The Re-Enchantment
On the robin’s compass, the photosynthesizing leaf, the new physics of consciousness, and why mainstream science is quietly walking back the disenchantment of the world
Friend,
I want to tell you about a bird.
The bird is the European robin, Erithacus rubecula, and at this very moment, somewhere in northern Europe, several million of them are preparing for their autumn migration to the western Mediterranean. They will fly, mostly at night, mostly alone, for distances of several hundred to a few thousand kilometers, and they will do so with extraordinary directional precision. Most of them will arrive within a few dozen kilometers of where they have arrived in previous years. This is the kind of fact that people who study migration get used to, and which the rest of us tend to file under the wonders of nature and stop thinking about.
I want to ask a question that bird researchers have been asking, in various forms, for almost two centuries: how does the robin know where it is going?
There are several candidate answers, all of them important, and the field has spent a long time sorting out their relative contributions. Robins use stellar cues. They use polarized light at twilight. They use landmarks. They use, on shorter trajectories, scent. But the master orientation system — the one that allows them to navigate at night, in cloud, in featureless terrain, over open ocean — is something else. Robins, like many other migratory species, have a magnetic compass. They can detect the direction of the Earth’s magnetic field, and they can do so with enough accuracy to maintain a precise heading across thousands of kilometers.
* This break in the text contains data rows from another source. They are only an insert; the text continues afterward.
(** Only the row of the hash and the family differs. *)
Lemma update_gc_table h f u x x' d (k := (as_i64 h, as_i64 f)) :
  hash_update_gc_data h f u x = (Ok d, x') →
  ∃ t, x' = lset cur_lens (lset gc_lens t (cur x)) x ∧ d = default (gc_at x h f) (u (gc_at x h f)) ∧
    (t !! k = (λ n, schema.mkGc (g_num n) (g_bytes n)) <$> u (gc_at x h f)) ∧
    ∀ k', k' ≠ k → t !! k' = schema.gc_metadata (cur x) !! k'.
Proof.
  intros Hrun. unfold hash_update_gc_data in Hrun.
  rewrite (bind_Ok _ _ _ _ _ (read_gc_run h f x)) in Hrun.
  destruct (u (gc_at x h f)) as [new|] eqn:Eu.
  - unfold hash_set_gc_data in Hrun. cbv zeta in Hrun. fold k in Hrun.
    rewrite bind_assoc, (bind_Ok _ _ _ (schema.gc_metadata (cur x) !! k) x) in Hrun
      by (by destruct x as [[]]).
    destruct (schema.gc_metadata (cur x) !! k) as [row|] eqn:Ek.
    + unfold on_gc in Hrun. injection Hrun as <- <-. eexists. split_and!; [done|done| |].
      * rewrite lookup_update. change (lget gc_lens (lget cur_lens x)) with (schema.gc_metadata (cur x)).
        rewrite Ek. simpl. by rewrite bool_decide_eq_true_2.
      * intros k' Hk'. rewrite lookup_update.
        change (lget gc_lens (lget cur_lens x)) with (schema.gc_metadata (cur x)).
        destruct (_ !! k'); simpl; [|done]. by rewrite bool_decide_eq_false_2.
    + apply bind_Ok_inv in Hrun as ([] & x1 & Hi & Hrun). injection Hrun as <- <-.
      unfold on_gc in Hi. apply zoom_Ok_inv in Hi as (t1 & Hi & ->).
      apply zoom_Ok_inv in Hi as (t2 & Hi & ->).
      apply insert_into_inv in Hi as [[? _]|(_ & -> & _)]; [done|].
      eexists. split_and!; [done|done|by rewrite lookup_insert_eq|].
      intros k' Hk'. by rewrite lookup_insert_ne.
  - unfold hash_delete_gc_data, on_gc in Hrun. injection Hrun as <- <-. eexists.
    split_and!; [done|done| |].
    + cbn [fmap option_fmap option_map]. apply eq_None_not_Some.
      intros [row [_ Hb]%lookup_delete_where]. fold k in Hb. by apply bool_decide_eq_false in Hb.
    + intros k' Hk'. apply option_eq. intros row. rewrite lookup_delete_where.
      fold k. rewrite bool_decide_eq_false. naive_solver.
Qed.

(** Updating the collector's data of a hash and a family: the function sees the stored
    data (zero and empty when there is none), its result is stored and returned, [None] removes
    the data and returns what there was; no other hash or family is touched, nor is any other
    table. *)
Theorem gc_update_then_read h f u x x' d :
  is_u64 h → is_u64 f → hash_update_gc_data h f u x = (Ok d, x') →
  d = default (gc_at x h f) (u (gc_at x h f)) ∧
  hash_read_gc_data h f x' = (Ok (default (mkGcData 0 []) (u (gc_at x h f))), x') ∧
  (∀ h' f', is_u64 h' → is_u64 f' → (h', f') ≠ (h, f) →
     hash_read_gc_data h' f' x' = (Ok (gc_at x h' f'), x')) ∧
  schema.hashes (cur x') = schema.hashes (cur x) ∧ committed x' = committed x.
Proof.
  intros Hh Hf Hrun. set (k := (as_i64 h, as_i64 f)).
  destruct (update_gc_table _ _ _ _ _ _ Hrun) as (t & -> & Hd & Hk & Hne). fold k in Hk, Hne.
  split_and!; [done| | |done|done].
  - rewrite read_gc_run. unfold gc_at at 1. cbn [cur lset cur_lens gc_lens schema.gc_metadata].
    fold k. rewrite Hk. destruct (u _) as [[]|]; done.
  - intros h' f' Hh' Hf' Hdiff. rewrite read_gc_run. unfold gc_at.
    cbn [cur lset cur_lens gc_lens schema.gc_metadata]. rewrite Hne; [done|].
    intros E. apply Hdiff. by apply gc_key_inj.
Qed.

(** C24: A snapshot is reserved under the family's next number, and after [snapshot_update] its
    name and number give back the hash and the reference stored (as references come out of
    their serialised form). *)
Theorem reserved_snapshot_found n x info x1 msg h r x2 :
  Index_ok x → (∀ i s, schema.snapshots (cur x) !! i = Some s →
    (0 ≤ i < 2 ^ 63 - 1 ∧ 0 ≤ schema.s_snapshot_id s < 2 ^ 63 - 1)%Z) → tree.HashRef_wf r →
  snapshot_reserve n x = (Ok info, x1) → snapshot_update info msg h r x1 = (Ok (), x2) →
  (∀ i s, schema.snapshots (cur x) !! i = Some s → schema.family (cur x1) !! schema.s_family_id s = Some n →
     (schema.s_snapshot_id s < snapshot_id info)%Z) ∧
  snapshot_lookup n (snapshot_id info) x2 = (Ok (Some (info, h, Some (tree.norm r))), x2).
Proof.
  intros Hx Hb Hr Hres Hupd.
  destruct (snapshot_reserve_run n x Hx (λ i s Hi, proj2 (Hb i s Hi)))
    as (f & xf & x1' & info' & Ef & E & Hx1 & Hnum & Hfam & Hinfo & utc & Hsn).
  rewrite E in Hres. injection Hres as -> ->.
  destruct (get_or_create_run n x Hx) as (f' & xf' & Ef' & _ & Hf & _).
  rewrite Ef' in Ef. injection Ef as -> ->. rewrite <- Hfam in Hf.
  set (t := schema.snapshots (cur x)) in *. set (i := next_rowid t) in *.
  set (num := (1 + default 0 (latest_of f t))%Z) in *.
  assert (0 ≤ i < 2 ^ 63)%Z as Hi.
  { unfold i, next_rowid. destruct (max_key t) as [m|] eqn:Em; simpl; [|lia].
    apply max_key_in in Em as [s Hs]. apply Hb in Hs. lia. }
  subst info. cbn [snapshot_id unique_id] in *. rewrite (as_u64_id num) in * by lia.
  rewrite (as_u64_id i) in * by lia. split.
  { intros j s Hj Hn. assert (schema.s_family_id s = f) as Hsf.
    { by eapply (tables_families _ (index_cur _ Hx1)). }
    destruct (latest_of_bound f t j s Hj Hsf) as (m & Em & Hle). unfold num. rewrite Em. simpl. lia. }
  pose proof (snapshot_update_ok (mkSnapshotInfo i (as_u64 f) num) msg h r x1 Hx1) as Hx2.
  rewrite Hupd in Hx2. cbn [snd] in Hx2. unfold snapshot_update, on_snapshots in Hupd. injection Hupd as <-.
  cbn [unique_id] in *. rewrite as_i64_id in * by lia.
  change (lget snapshots_lens (lget cur_lens x1)) with (schema.snapshots (cur x1)) in *.
  rewrite Hsn in *. unfold snapshot_lookup. rewrite bind_gets. cbv zeta.
  rewrite (as_i64_id num) by lia.
  rewrite (head_select_unique _ _ i (schema.mkSnapshot (tags.num tags.Reserved) f num utc
    (Some msg) (Some h) (Some (tree.as_bytes r)))).
  - unfold lift, found, href_of_row. cbn [schema.s_hash schema.s_hash_ref expect mbind res_bind].
    rewrite tree.href_from_bytes_as_bytes by done. cbn [res_ok mbind res_bind].
    unfold info_of_row. cbn [schema.s_family_id schema.s_snapshot_id].
    by rewrite (as_u64_id i), (as_u64_id num) by lia.
  - cbn. rewrite lookup_update, lookup_insert_eq. simpl. by rewrite bool_decide_eq_true_2.
  - cbn. by rewrite Hf, !bool_decide_eq_true_2.
  - intros j s Hj [Hj1%bool_decide_eq_true Hj2%bool_decide_eq_true]%andb_prop.
    eapply (tables_snapshots _ (index_cur _ Hx2)); [done| | |].
    + cbn. rewrite lookup_update, lookup_insert_eq. simpl. by rewrite bool_decide_eq_true_2.
    + cbn in *. by eapply (tables_families _ (index_cur _ Hx1)).
    + done.
Qed.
This was, by itself, a remarkable finding when it was first established in laboratory experiments by Wolfgang and Roswitha Wiltschko in the 1960s. But the Wiltschkos discovered something else, something that, when its full implications became clear, eventually rewrote large portions of biology. The robin’s magnetic compass is not, as everyone had assumed it would be, based on small magnetic particles in the bird’s tissue, like a compass needle. The compass operates only in light. If you put a robin in complete darkness, it cannot navigate by the magnetic field. If you put a robin in monochromatic red light, it cannot navigate. If you put it in blue or green light, the compass works.
A magnetic sense that requires light. A directional system that depends on the wavelength of incident photons. The Wiltschkos and a generation of subsequent researchers spent decades trying to figure out what, mechanistically, was going on. The answer, when it finally arrived, was almost too strange to be believed.
The robin is using quantum mechanics.
Specifically, the robin’s compass appears to work via a class of light-sensitive molecules called cryptochromes, located in specialized cells of the retina. When a photon of blue or green light strikes a cryptochrome molecule, it excites a pair of electrons into what is called a radical pair state — a configuration in which two electrons remain quantum mechanically entangled across a small molecular distance. The Earth’s magnetic field, weak as it is, is sufficient to influence the relative orientation of the entangled electrons’ spins. The molecular outcome of the chemistry that follows depends on the spin orientation, which depends on the magnetic field, which depends on the bird’s heading.
The robin, in other words, is detecting magnetic direction by reading the chemical output of a quantum process happening in its own eye. Quantum entanglement, which most physicists in the early twentieth century considered to be a mathematical artifact relevant only to laboratory situations involving frigid temperatures and shielded apparatus, is being used routinely, at body temperature, in the daily life of a small wild bird, to make decisions about which way to fly to Africa.
This letter is about what that means, and about a body of research that has been quietly accumulating, across the past two decades, that suggests the robin is far from alone. It suggests that the universe of living organisms is not, as the Cartesian and Newtonian and Darwinian inheritances have taught us, a clockwork of mechanism overlaid with an emergent illusion of mind. It suggests, instead, that something the philosophers used to call anima mundi — a world infused with sensitivity, with response, with pattern, with something that increasingly looks like elementary forms of awareness — was right all along. And that science, which spent four hundred years arguing the contrary, is now in the curious position of having to take it back.